O tempo morto da conexão

O tempo conectado é um tempo sem experiência, um tempo morto abrigado num arsenal de dispositivos on-line que canalizam a atenção através de imagens e engajam o indivíduo de maneira inconsciente a rolar com o dedo para a próxima cena. Vídeos de 30 a 60 segundos no TikTok e os cortes no Reels do Instagram tornaram antiquado o exercício do olhar contemplativo e da vida imaginativa. A captura do olhar, o automatismo que dirige esse olhar, mudou de maneira dramática nossa vivência temporal redefinindo uma sensibilidade cada vez mais insensível à experiência com a alteridade.3

Se já não temos uma vida profissional, mas especializações; se já não temos espaço para reflexão ante os locais que habitamos, mas uma observação orientada por algoritmos de afinidades eletivas, pode-se afirmar que a aceleração tecnológica nos levou aos grilhões da hiperconectividade, que sempre demanda nosso engajamento ativo capturando diuturnamente nossa atenção. E, assim, com a passagem à era da especialização, a ideia de “formação” se reduz à noção de estar apto à vida a partir de uma educação moldada às necessidades do estudante enquanto consumidor que precisa estar satisfeito.

Diante disso se perdem as contradições, as dificuldades e os desafios inerentes ao processo de formação. Aliás, aprender se correlaciona, nessa dinâmica narcisista, à satisfação: algo que de saída precisa excluir a dificuldade e o esforço do aprendizado. Aprender tem que ser divertido, e o professor deve se tornar um animador de palco: fazer palhaçadas que provisoriamente façam o usuário esquecer da sua dose de satisfação. Num importante artigo no Opera Mundi, Cian Barbosa demonstra como “a digitalização nos impõe o reflexo de uma versão reduzida de nós mesmos”. Quando a mediação dos conteúdos que visitamos passa pelas plataformas digitais, que automatizam nossas escolhas pela informação que fornecemos, nossa própria cognição, encerra Cian, permanece ensimesmada. Ou seja, há um processo da identificação de nossas demandas, organizadas por algoritmos, que nos dá o que se supõe que buscamos, enquanto aquilo que as nega e as contradiz sai do horizonte.

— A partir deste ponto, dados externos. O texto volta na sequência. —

(* ===== verification/TcpInfo.v ===== *)
(** * Kernel link statistics

    [src/tcp_info.rs] and the task of [transport.rs] that polls it: what is read from
    the kernel's [tcp_info], the loss rate derived from it, and the router's state
    after a poll.  The buffer the system call fills and the length it reports are
    arguments. *)

From Stdlib Require Import Floats.SpecFloat.
From S2P Require Import Prelude Floats Crypto Hyperbolic Router Conn.

Record TcpLinkStats := { rtt_us : Z; rttvar_us : Z; segs_out : Z; total_retrans : Z }.

Definition stats_loss_rate (s : TcpLinkStats) : float :=
  if segs_out s =? 0 then f32_of_Z 0
  else fclamp (f32_div (f32_of_Z (total_retrans s)) (f32_of_Z (segs_out s))) (f32_of_Z 0) (f32_of_Z 1).

(** A [Duration], in microseconds. *)
Definition stats_rtt (s : TcpLinkStats) : Z := rtt_us s.

Definition BUF_LEN : Z := 512.

(** [buf] has [BUF_LEN] bytes, of which the kernel wrote [length]; the words are in
    the byte order of a little-endian machine. *)
Definition read_u32 (buf : bytes) (length off : Z) : option Z :=
  if length <? off + 4 then None else Some (from_le_bytes (take 4 (drop (Z.to_nat off) buf))).

(** [None] is a failed system call. *)
Definition read_tcp_info (answer : option (bytes * Z)) : option TcpLinkStats :=
  '(buf, length) ← answer;
  let rtt_us := default 0 (read_u32 buf length 68) in
  let rttvar_us := default 0 (read_u32 buf length 72) in
  let cur_retrans := default 0 (read_u32 buf length 36) in
  let total_retrans := default cur_retrans (read_u32 buf length 100) in
  let segs_out := default (Z.min (total_retrans + 1024) (2 ^ 32 - 1)) (read_u32 buf length 112) in
  Some {| rtt_us := rtt_us; rttvar_us := rttvar_us; segs_out := segs_out; total_retrans := total_retrans |}.

(** A turn of the polling task: [None] is its end. *)
Definition poll_tcp_info (answer : option (bytes * Z)) (peer : bytes) (s : RouterState.t) : option RouterState.t :=
  stats ← read_tcp_info answer;
  Some (record_kernel_link_stats peer (stats_rtt stats) (stats_loss_rate stats) s).

(** ** Properties *)

Lemma fclamp_range x : SFltb (fclamp x (f32_of_Z 0) (f32_of_Z 1)) (f32_of_Z 0) = false ∧
  SFltb (f32_of_Z 1) (fclamp x (f32_of_Z 0) (f32_of_Z 1)) = false.
Proof.
  unfold fclamp. destruct (SFltb x (f32_of_Z 0)) eqn:E0; [by vm_compute|].
  destruct (SFltb (f32_of_Z 1) x) eqn:E1; [by vm_compute|done].
Qed.

Lemma read_u32_range buf n off z : read_u32 buf n off = Some z → 0 ≤ z < 2 ^ 32.
Proof.
  unfold read_u32. case_match; [done|]. intros [= <-].
  pose proof (from_le_range (take 4 (drop (Z.to_nat off) buf))).
  assert (2 ^ (8 * len (take 4 (drop (Z.to_nat off) buf))) ≤ 2 ^ 32); [|lia].
  apply Z.pow_le_mono_r; [lia|]. unfold len. rewrite length_take. lia.
Qed.

(** Whatever the kernel answers, the counters are 32-bit words, the loss rate is
    between 0 and 1, only what the kernel wrote is used, and a poll touches no other
    peer. *)
Theorem link_stats_bounded buf n stats :
  0 ≤ n → read_tcp_info (Some (buf, n)) = Some stats →
  (0 ≤ rtt_us stats < 2 ^ 32 ∧ 0 ≤ segs_out stats < 2 ^ 32 ∧ 0 ≤ total_retrans stats < 2 ^ 32) ∧
  SFltb (stats_loss_rate stats) (f32_of_Z 0) = false ∧ SFltb (f32_of_Z 1) (stats_loss_rate stats) = false ∧
  (∀ buf', take (Z.to_nat n) buf' = take (Z.to_nat n) buf → read_tcp_info (Some (buf', n)) = Some stats) ∧
  ∀ peer k s s', k ≠ peer → poll_tcp_info (Some (buf, n)) peer s = Some s' →
    RouterState.peers s' !! k = RouterState.peers s !! k.
Proof.
  intros Hn E.
  assert (∀ d off, 0 ≤ d < 2 ^ 32 → 0 ≤ default d (read_u32 buf n off) < 2 ^ 32) as Hd.
  { intros d off Hd. destruct (read_u32 buf n off) eqn:E'; [by eapply read_u32_range|done]. }
  assert (∀ buf' off, 0 ≤ off → take (Z.to_nat n) buf' = take (Z.to_nat n) buf →
    read_u32 buf' n off = read_u32 buf n off) as Hbuf.
  { intros buf' off Ho Hb. unfold read_u32. destruct (Z.ltb_spec n (off + 4)); [done|]. do 2 f_equal.
    assert (∀ b : bytes, take 4 (drop (Z.to_nat off) b) = take 4 (drop (Z.to_nat off) (take (Z.to_nat n) b))) as Ht.
    { intros b. rewrite skipn_firstn_comm, take_take. f_equal. lia. }
    by rewrite Ht, Hb, <- Ht. }
  split; [|split; [|split; [|split]]].
  - injection E as <-. cbn [rtt_us segs_out total_retrans]. pose proof (Hd 0 36 ltac:(lia)) as H36.
    pose proof (Hd _ 100 H36) as H100. split; [by apply Hd|]. split; [|done]. apply Hd. lia.
  - unfold stats_loss_rate. destruct (segs_out stats =? 0); [by vm_compute|apply fclamp_range].
  - unfold stats_loss_rate. destruct (segs_out stats =? 0); [by vm_compute|apply fclamp_range].
  - intros buf' Hb. rewrite <- E. unfold read_tcp_info. cbn [mbind option_bind].
    by rewrite !(Hbuf buf') by (done || lia).
  - intros peer k s s' Hk. unfold poll_tcp_info. rewrite E. cbn [mbind option_bind]. intros [= <-].
    cbn. by apply lookup_alter_ne.
Qed.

A economia da atenção, portanto, reduz a cognição à fruição do tempo de tela. O resultado, sem dúvida, é a diminuição reflexiva para lidarmos com problemas complexos. Mesmo filmes se tornam insuportáveis por terem mais de uma hora de duração, livros são cada vez mais vistos como produtos museológicos e, desse modo, qualquer raciocínio mais denso é visto como uma ofensa. Algumas pessoas demonstram-se radicalmente afrontadas com qualquer trabalho do conceito, a ponto de xingar quem o faz.

Debord cantou a bola

Se há um crítico que permanece atual para entender nossa complexidade, ele é, sem dúvida, Guy Debord. Para o autor, o espetáculo não constituía apenas o conteúdo das mídias ou aquilo que se expõe na tela do cinema; suas garras são mais profundas porque se enraízam na estrutura da própria sociedade de classes. O espetáculo toma conta, por meio das imagens, da vida social A contemplação das imagens torna passivo seu espectador, retira dele a capacidade de determinar os acontecimentos ou de refletir sobre eles. Isso é possibilitado não pela forma das imagens em si, mas por aquilo que as estrutura e as organiza, ou seja, os modos de produção e reprodução da vida social.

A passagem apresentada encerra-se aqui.